#### [Problem to solve]
Please copy every line from the records below that contains the string "done".

#### [Data excerpts]
□ □ □ □ □ □ □

(* ===== verification/ConversationFixtures.v ===== *)
(** Concrete conversations on the whole worker: a message and the answers to
    its question as two jobs, over the database of Fixtures, with the JSON codec
    of JsonFixtures; and a rebooking that its job never reports. *)
From Stdlib Require Import String.
From stdpp Require Import base numbers strings list sets gmap.
From S2P Require Import Prelude Models Database Rules OrmRebooking RebookingInvariants RebookingOutcome Repositories Fixtures.
From S2P Require Import AirlineService PyVal JsonFixtures Effects JobService JobProperties RedisStore RabbitMQ JobSystem JobFixtures.
From S2P Require Import AgentState AgentNodes AgentGraph AgentProperties AgentSafety AgentSystem AgentFixtures.
From S2P Require Import AgentThreads AgentSession AgentHost ConversationSystem.
Local Open Scope string_scope.

(** The model finds the request and ranks nothing. *)
Definition outside2 := outside1 (fun _ => "").
Definition working (n : nat) : Res unit := Ok tt.
Definition perform2 (checkpointer : nat -> Res unit) : Call -> Host -> Res (AgentState * list Pause) * Host :=
  perform (fun _ => 50%Z) (fun _ => today) outside2 orm_reads orm_rebooking checkpointer model_validate1 25 2.
Definition ask2 : Call := CallRun "u1" "s1" "move my flight".
Definition confirm2 (selection : string) : Call := CallResume "u1" "s1" (answer1 selection).
(** The host after the message. *)
Definition host2 : Host :=
  performs (fun _ => 50%Z) (fun _ => today) outside2 orm_reads orm_rebooking working model_validate1 25 2
    [ask2] (new_host mock_db).

(** A question, a refused answer, a second question, a rebooking, and nothing
    left to answer. *)
Example conversation_rebooks :
  let '(r1, h1) := perform2 working ask2 (new_host mock_db) in
  let '(r2, h2) := perform2 working (confirm2 "somewhere else") h1 in
  let '(r3, h3) := perform2 working (confirm2 "AS101 economy") h2 in
  let '(r4, h4) := perform2 working (confirm2 "AS101 economy") h3 in
  (length ∘ snd <$> [r1; r2; r3] ≫= (fun r => if r is Ok out then [out] else [])) = [1; 1; 0]%nat
  /\ is_ok r4 = false
  /\ (length (flight_changes (h_db h1)), length (flight_changes (h_db h2)),
      length (flight_changes (h_db h3)), length (flight_changes (h_db h4))) = (0, 0, 1, 1)%nat.
Proof. vm_compute. repeat split. Qed.

(** * The worker *)

Definition encode2 (job : Job) : string := toy_dumps (envelope job).
Definition message_request : list (string * PyVal) :=
  [("user_id", PStr "u1"); ("session_id", PStr "s1"); ("message", PStr "move my flight")].
Definition resume_request (selection : string) : list (string * PyVal) :=
  [("user_id", PStr "u1"); ("session_id", PStr "s1"); ("resume", answer1 selection)].
Definition message_job : Job := mkJob (PStr "job-1") (PDict message_request) (PInt 0) PNone.
Definition resume_job (selection : string) : Job :=
  mkJob (PStr "job-2") (PDict (resume_request selection)) (PInt 0) PNone.

Definition env2 (checkpointer : nat -> Res unit) :=
  worker_env (fun _ => 50%Z) (fun _ => today) outside2 orm_reads orm_rebooking checkpointer
    model_validate1 25 2 (fun _ => false) (fun _ => PNone) (fun _ => []) (fun _ => [])
    str1 toy_dumps ids spec_env.
Definition deliver2 (checkpointer : nat -> Res unit) (job : Job) (w : World StoreView * Host) :
    World StoreView * Host :=
  (run (env2 checkpointer) (consume toy_loads str1 true default_options (encode2 job)) w).2.
Definition idle : World StoreView * Host := (mkWorld empty_view 0%Z 0 [] [], new_host mock_db).

Definition job_status (w : World StoreView * Host) (id : string) : option string :=
  v_status (w_store w.1) id.

(** The two jobs of a conversation. *)
Example conversation_completes :
  let w1 := deliver2 working message_job idle in
  let w2 := deliver2 working (resume_job "AS101 economy") w1 in
  job_status w1 "job-1" = Some STATUS_WAITING_FOR_CONFIRMATION
  /\ job_status w2 "job-2" = Some STATUS_COMPLETED
  /\ length (flight_changes (h_db w2.2)) = 1%nat
  /\ w_settled w2.1 = [Acked; Acked].
Proof. vm_compute. repeat split. Qed.

(** A checkpointer that loses its connection once. *)
Definition fails_at (k n : nat) : Res unit :=
  if (n =? k)%nat then raise InfraError "connection lost" else Ok tt.

(** A rebooking can be committed and its job reported failed: the checkpoint
    after the execution cannot be saved, so the run raises and the job is
    retried; but the thread has moved past its question, and the second attempt
    finds nothing to resume and is dead-lettered.  A failure of any port after
    the answer was taken ends the same way: the retries of a resume job never
    resume anything. *)
Theorem rebooked_job_reported_failed :
  let w1 := deliver2 (fails_at 11) message_job idle in
  let w2 := deliver2 (fails_at 11) (resume_job "AS101 economy") w1 in
  let w3 := deliver2 (fails_at 11) (with_attempt (PInt 1) (resume_job "AS101 economy")) w2 in
  length (flight_changes (h_db w2.2)) = 1%nat /\
  job_status w2 "job-2" = Some STATUS_RETRYING /\
  job_status w3 "job-2" = Some STATUS_FAILED /\ h_db w3.2 = h_db w2.2 /\
  last (w_out w3.1) = Some (ToDead (with_error "session has no pending input"
    (with_attempt (PInt 1) (resume_job "AS101 economy")))).
Proof. vm_compute. repeat split. Qed.

(** * Witnesses *)

Lemma seven : (7 <= 25)%nat.
Proof. lia. Qed.

Lemma host2_ok : host_ok model_validate1 2 host2.
Proof.
  apply (performs_ok (fun _ => 50%Z) (fun _ => today) outside2 orm_reads orm_rebooking working
    model_validate1 25 2 orm_rebooking_laws model_validate1_raises seven [ask2]).
  apply new_host_ok, mock_db_inv.
Qed.

Definition offer2 : EvaluationResult := mkEvaluation request1 options1 [] [] "" true.
Definition pause2 : Pause := mkPause question offer2.

Lemma resuming_continues_witness :
  wp (steps model_validate1 7 "u1:s1" [N_ask_confirmation] (put_evaluation offer2)
        (Some (answer1 "AS101 economy")))
    (Simulates model_validate1 "u1:s1" 7 [N_ask_confirmation] (put_evaluation offer2)
       [Ev (Interrupt question offer2) (Ok (answer1 "AS101 economy"))]).
Proof. apply (resuming_continues model_validate1 "u1:s1" 7 _ pause2); [split; reflexivity|lia]. Defined.

Lemma calls_rebook_witness :
  let '(r, h) := perform2 working (confirm2 "AS101 economy") host2 in
  length (flight_changes (h_db h)) = 1%nat /\
  CallSpec working model_validate1 2 (confirm2 "AS101 economy") host2 h r.
Proof.
  rewrite (surjective_pairing (perform2 _ _ _)). split; [vm_compute; reflexivity|].
  exact (calls_rebook (fun _ => 50%Z) (fun _ => today) outside2 orm_reads orm_rebooking working
    model_validate1 25 2 orm_rebooking_laws model_validate1_raises seven mock_db [ask2]
    (confirm2 "AS101 economy") mock_db_inv).
Defined.

Definition busy2 : World StoreView * Host := deliver2 working message_job idle.

Lemma delivery_rebooks_witness :
  let h := busy2.2 in
  let h' := (run (env2 working) (consume toy_loads str1 true default_options
    (encode2 (resume_job "AS101 economy"))) (busy2.1, h)).2.2 in
  length (flight_changes (h_db h')) = 1%nat /\ h_db h' <> h_db h /\
  host_ok model_validate1 2 h'.
Proof.
  assert (busy2.2 = host2) as Hb by (vm_compute; reflexivity).
  cbv zeta. split; [vm_compute; reflexivity|]. split; [intros H; vm_compute in H; discriminate H|].
  rewrite Hb. refine (proj1 (delivery_rebooks (fun _ => 50%Z) (fun _ => today) outside2 orm_reads
    orm_rebooking working model_validate1 25 2 (fun _ => false) (fun _ => PNone) (fun _ => []) (fun _ => [])
    str1 toy_dumps ids toy_loads true default_options spec_env orm_rebooking_laws model_validate1_raises
    seven (encode2 (resume_job "AS101 economy")) busy2.1 host2 host2_ok)).
Defined.

Lemma resume_deliverable :
  deliverable str1 toy_loads encode2 true (resume_job "AS101 economy") "job-2"
    (resume_request "AS101 economy") busy2.1.
Proof.
  split; [reflexivity|reflexivity| | |vm_compute; reflexivity].
  - intros n Hn. unfold decode, encode2. rewrite toy_roundtrip. reflexivity.
  - vm_compute. done.
Qed.

Lemma confirmation_settles_witness :
  let '(r, (w', h')) := run (env2 working) (consume toy_loads str1 true default_options
    (encode2 (with_attempt (PInt 0) (resume_job "AS101 economy")))) (busy2.1, host2) in
  r = Ok tt /\ w_settled w' = (w_settled busy2.1 ++ [Acked])%list /\
  v_lock (w_store w') "u1:s1" = None /\
  exists status, v_status (w_store w') "job-2" = Some status /\
    Reports working model_validate1 host2 h' "u1:s1" (answer1 "AS101 economy") status.
Proof.
  refine (confirmation_settles (fun _ => 50%Z) (fun _ => today) outside2 orm_reads
    orm_rebooking working model_validate1 25 2 (fun _ => false) (fun _ => PNone) (fun _ => []) (fun _ => [])
    str1 toy_dumps ids toy_loads true default_options orm_rebooking_laws model_validate1_raises
    seven (fun _ => eq_refl) encode2 (resume_job "AS101 economy") "job-2" 0 (resume_request "AS101 economy")
    (answer1 "AS101 economy") busy2.1 host2 host2_ok _ resume_deliverable eq_refl); done.
Defined.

□ □ □ □ □ □ □

#### [Answer to the problem]
  - vm_compute. done.
    (answer1 "AS101 economy") busy2.1 host2 host2_ok _ resume_deliverable eq_refl); done.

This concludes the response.